(RECORDS FOR THE EXERCISE)

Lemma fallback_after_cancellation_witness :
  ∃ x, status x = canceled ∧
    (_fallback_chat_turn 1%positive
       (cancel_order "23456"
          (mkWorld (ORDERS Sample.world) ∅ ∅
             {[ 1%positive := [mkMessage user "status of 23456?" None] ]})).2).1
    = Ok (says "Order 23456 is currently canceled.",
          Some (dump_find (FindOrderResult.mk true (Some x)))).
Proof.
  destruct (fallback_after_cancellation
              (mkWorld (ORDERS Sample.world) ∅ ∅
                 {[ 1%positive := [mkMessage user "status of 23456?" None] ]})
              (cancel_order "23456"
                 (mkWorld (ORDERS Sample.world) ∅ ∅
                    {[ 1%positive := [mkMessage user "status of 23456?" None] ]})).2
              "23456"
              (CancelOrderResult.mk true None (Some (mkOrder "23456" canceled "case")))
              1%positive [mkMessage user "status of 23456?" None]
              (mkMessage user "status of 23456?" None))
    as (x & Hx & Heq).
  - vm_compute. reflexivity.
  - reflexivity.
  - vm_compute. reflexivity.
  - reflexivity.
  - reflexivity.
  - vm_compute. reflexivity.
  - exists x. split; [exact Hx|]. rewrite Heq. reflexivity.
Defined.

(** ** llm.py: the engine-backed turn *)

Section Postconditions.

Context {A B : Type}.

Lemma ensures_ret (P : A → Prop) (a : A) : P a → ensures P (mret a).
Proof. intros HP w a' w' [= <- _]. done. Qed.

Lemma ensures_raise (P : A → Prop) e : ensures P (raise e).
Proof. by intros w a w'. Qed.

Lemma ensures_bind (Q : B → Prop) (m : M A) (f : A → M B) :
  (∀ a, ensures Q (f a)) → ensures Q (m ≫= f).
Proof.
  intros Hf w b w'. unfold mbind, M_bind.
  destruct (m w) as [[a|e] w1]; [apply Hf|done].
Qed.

(End RECORDS FOR THE EXERCISE)
(RECORDS FOR THE EXERCISE)

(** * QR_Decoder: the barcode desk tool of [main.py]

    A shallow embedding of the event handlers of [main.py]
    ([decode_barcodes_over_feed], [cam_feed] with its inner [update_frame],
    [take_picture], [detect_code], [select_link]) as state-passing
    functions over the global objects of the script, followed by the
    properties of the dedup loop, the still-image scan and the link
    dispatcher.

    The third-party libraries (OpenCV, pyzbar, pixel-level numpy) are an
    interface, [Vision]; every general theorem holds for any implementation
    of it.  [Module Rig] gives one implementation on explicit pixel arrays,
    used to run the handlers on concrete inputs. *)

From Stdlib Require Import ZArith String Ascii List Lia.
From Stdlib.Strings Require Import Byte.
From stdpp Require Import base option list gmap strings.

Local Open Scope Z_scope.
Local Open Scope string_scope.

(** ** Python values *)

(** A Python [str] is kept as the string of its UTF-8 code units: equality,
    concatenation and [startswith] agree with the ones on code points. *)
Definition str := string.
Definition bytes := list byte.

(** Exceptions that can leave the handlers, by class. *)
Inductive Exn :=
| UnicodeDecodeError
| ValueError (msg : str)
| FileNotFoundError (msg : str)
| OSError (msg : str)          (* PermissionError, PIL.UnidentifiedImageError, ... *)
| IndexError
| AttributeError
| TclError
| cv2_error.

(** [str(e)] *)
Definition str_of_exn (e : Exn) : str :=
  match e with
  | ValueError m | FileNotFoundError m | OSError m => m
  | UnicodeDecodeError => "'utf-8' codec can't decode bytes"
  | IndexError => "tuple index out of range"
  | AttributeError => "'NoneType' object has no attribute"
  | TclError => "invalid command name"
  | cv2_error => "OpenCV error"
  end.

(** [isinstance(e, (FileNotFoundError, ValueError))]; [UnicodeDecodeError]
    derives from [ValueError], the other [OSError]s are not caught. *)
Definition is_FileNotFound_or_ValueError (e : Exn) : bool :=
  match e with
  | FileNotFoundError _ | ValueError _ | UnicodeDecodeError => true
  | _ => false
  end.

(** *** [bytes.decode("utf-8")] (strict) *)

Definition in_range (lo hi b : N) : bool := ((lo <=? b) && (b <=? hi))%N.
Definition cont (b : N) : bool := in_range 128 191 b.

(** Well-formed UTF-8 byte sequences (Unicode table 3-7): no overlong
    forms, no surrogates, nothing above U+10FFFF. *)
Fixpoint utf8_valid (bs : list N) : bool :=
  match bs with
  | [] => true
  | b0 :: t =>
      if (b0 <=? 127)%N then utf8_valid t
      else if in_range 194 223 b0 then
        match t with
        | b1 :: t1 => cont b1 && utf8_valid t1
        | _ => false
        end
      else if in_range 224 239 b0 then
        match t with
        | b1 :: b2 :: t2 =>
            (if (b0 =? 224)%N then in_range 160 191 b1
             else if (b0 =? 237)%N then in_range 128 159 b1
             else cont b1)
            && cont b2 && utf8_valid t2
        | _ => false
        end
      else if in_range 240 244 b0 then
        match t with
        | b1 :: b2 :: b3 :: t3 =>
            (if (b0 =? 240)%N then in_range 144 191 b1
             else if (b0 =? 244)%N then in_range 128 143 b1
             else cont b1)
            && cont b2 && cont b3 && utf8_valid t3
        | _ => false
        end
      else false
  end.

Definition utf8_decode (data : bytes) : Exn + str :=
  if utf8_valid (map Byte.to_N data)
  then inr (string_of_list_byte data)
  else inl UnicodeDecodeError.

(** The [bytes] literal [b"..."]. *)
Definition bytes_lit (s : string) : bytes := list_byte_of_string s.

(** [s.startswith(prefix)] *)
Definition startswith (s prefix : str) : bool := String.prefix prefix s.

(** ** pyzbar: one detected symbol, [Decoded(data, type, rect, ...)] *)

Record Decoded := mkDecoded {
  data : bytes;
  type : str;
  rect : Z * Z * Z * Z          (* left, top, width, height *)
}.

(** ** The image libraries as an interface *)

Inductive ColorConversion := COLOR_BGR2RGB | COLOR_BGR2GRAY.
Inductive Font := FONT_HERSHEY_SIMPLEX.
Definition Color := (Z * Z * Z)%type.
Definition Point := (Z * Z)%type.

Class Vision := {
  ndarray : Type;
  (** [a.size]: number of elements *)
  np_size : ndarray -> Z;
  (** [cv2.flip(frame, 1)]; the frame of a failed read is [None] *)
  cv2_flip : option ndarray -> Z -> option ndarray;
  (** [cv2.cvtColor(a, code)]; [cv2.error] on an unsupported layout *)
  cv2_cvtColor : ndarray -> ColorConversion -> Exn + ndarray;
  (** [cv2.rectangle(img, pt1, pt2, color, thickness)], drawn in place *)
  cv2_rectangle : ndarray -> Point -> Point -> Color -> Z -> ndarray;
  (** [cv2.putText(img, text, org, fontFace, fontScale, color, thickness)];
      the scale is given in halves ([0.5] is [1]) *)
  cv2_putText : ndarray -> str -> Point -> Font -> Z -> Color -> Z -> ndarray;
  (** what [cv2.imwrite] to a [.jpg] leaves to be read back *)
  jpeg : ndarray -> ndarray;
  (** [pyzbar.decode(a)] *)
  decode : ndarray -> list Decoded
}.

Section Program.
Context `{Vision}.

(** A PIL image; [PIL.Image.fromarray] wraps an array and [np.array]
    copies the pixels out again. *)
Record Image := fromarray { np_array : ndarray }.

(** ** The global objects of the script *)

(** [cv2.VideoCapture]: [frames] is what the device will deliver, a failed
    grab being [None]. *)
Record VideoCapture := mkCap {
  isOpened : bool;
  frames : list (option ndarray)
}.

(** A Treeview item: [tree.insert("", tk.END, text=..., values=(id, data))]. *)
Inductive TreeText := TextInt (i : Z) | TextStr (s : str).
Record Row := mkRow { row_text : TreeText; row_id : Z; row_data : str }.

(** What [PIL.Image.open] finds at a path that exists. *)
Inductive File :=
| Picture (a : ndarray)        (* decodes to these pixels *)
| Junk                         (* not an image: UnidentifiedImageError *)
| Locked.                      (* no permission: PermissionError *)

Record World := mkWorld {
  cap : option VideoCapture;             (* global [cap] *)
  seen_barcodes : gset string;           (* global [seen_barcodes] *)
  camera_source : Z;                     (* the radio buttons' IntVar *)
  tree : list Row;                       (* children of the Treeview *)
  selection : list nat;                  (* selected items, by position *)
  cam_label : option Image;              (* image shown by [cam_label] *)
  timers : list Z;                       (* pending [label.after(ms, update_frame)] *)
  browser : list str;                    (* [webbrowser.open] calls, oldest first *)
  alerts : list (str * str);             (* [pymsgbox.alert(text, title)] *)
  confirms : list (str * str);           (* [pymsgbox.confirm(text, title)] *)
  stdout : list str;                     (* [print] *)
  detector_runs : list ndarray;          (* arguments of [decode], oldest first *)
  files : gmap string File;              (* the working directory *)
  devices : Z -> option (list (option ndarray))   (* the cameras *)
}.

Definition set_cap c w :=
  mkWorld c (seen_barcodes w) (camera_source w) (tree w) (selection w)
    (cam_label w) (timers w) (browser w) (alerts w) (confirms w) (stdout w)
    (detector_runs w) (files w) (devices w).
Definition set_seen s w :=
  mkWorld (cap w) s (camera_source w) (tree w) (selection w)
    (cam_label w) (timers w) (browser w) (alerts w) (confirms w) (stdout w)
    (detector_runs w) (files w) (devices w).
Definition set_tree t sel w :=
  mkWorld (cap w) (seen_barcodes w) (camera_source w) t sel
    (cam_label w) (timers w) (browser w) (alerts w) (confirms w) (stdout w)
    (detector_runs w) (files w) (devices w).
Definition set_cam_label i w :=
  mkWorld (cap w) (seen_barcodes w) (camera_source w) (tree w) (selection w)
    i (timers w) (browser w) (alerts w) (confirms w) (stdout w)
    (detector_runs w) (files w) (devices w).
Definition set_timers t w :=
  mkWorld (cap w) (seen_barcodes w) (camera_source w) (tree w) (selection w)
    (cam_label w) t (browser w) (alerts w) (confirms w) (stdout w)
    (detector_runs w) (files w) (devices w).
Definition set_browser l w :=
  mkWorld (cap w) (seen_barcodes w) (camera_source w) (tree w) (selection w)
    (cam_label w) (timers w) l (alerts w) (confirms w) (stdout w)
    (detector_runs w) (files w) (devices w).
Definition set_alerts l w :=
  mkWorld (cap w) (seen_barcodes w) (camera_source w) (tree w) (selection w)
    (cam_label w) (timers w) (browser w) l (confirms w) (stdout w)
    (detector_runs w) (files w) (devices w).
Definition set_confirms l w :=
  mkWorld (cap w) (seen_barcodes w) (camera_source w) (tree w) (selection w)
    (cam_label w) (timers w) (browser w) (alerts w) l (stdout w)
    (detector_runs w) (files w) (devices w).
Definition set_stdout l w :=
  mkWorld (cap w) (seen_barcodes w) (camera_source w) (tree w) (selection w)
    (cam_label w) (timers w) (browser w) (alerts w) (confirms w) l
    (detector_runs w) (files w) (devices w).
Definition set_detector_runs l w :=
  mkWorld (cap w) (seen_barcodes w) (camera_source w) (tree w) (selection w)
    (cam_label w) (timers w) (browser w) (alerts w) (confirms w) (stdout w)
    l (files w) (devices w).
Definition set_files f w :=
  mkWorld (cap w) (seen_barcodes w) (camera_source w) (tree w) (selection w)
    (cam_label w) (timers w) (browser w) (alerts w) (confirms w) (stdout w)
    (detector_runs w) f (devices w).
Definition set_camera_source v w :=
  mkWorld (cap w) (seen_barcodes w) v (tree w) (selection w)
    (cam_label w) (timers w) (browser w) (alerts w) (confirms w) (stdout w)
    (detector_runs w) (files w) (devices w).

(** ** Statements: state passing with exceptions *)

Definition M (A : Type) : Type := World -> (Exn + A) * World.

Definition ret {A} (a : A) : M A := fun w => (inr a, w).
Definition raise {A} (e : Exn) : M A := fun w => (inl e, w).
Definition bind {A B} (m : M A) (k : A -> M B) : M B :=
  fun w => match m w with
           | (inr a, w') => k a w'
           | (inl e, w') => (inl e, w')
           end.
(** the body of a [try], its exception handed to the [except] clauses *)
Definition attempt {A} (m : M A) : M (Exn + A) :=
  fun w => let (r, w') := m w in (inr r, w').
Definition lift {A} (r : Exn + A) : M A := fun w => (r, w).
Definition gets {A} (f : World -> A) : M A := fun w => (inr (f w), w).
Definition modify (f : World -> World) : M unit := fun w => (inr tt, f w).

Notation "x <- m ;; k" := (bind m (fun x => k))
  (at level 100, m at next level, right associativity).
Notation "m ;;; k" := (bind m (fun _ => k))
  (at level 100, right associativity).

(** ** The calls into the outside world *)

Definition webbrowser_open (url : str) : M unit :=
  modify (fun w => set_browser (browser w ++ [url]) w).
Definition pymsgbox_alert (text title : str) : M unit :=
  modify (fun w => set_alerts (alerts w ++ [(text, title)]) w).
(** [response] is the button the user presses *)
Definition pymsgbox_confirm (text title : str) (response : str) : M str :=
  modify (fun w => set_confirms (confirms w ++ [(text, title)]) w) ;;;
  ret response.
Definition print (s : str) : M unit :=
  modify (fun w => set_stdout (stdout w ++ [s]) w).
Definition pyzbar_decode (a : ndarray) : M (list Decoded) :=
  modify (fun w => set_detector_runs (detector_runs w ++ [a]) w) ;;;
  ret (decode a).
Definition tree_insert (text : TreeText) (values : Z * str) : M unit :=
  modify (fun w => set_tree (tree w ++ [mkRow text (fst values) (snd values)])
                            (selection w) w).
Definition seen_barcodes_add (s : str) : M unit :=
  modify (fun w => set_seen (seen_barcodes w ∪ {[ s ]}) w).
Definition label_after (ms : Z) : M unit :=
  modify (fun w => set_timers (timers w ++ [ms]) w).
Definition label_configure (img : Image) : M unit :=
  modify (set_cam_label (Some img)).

(End RECORDS FOR THE EXERCISE)
(RECORDS FOR THE EXERCISE)

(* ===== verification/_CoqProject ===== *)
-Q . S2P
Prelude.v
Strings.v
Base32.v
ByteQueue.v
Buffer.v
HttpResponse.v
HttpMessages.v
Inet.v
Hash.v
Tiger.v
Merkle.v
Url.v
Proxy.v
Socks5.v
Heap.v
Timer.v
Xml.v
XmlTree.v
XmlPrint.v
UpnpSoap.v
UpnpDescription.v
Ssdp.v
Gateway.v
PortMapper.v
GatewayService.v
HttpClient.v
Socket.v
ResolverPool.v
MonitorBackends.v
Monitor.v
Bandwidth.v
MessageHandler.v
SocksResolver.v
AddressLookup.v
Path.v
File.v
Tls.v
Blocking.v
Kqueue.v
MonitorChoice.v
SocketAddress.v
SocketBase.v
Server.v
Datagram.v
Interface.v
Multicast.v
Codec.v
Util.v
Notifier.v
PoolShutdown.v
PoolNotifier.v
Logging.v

(End RECORDS FOR THE EXERCISE)

TASK =
Beginning at the line with "cv2_rectangle : ndarray" and stopping after the line with "(** A PIL image;", please write out every line of the data above exactly and nothing else.

SOLUTION TO THIS EXERCISE =
  cv2_rectangle : ndarray -> Point -> Point -> Color -> Z -> ndarray;
  (** [cv2.putText(img, text, org, fontFace, fontScale, color, thickness)];
      the scale is given in halves ([0.5] is [1]) *)
  cv2_putText : ndarray -> str -> Point -> Font -> Z -> Color -> Z -> ndarray;
  (** what [cv2.imwrite] to a [.jpg] leaves to be read back *)
  jpeg : ndarray -> ndarray;
  (** [pyzbar.decode(a)] *)
  decode : ndarray -> list Decoded
}.

Section Program.
Context `{Vision}.

(** A PIL image; [PIL.Image.fromarray] wraps an array and [np.array]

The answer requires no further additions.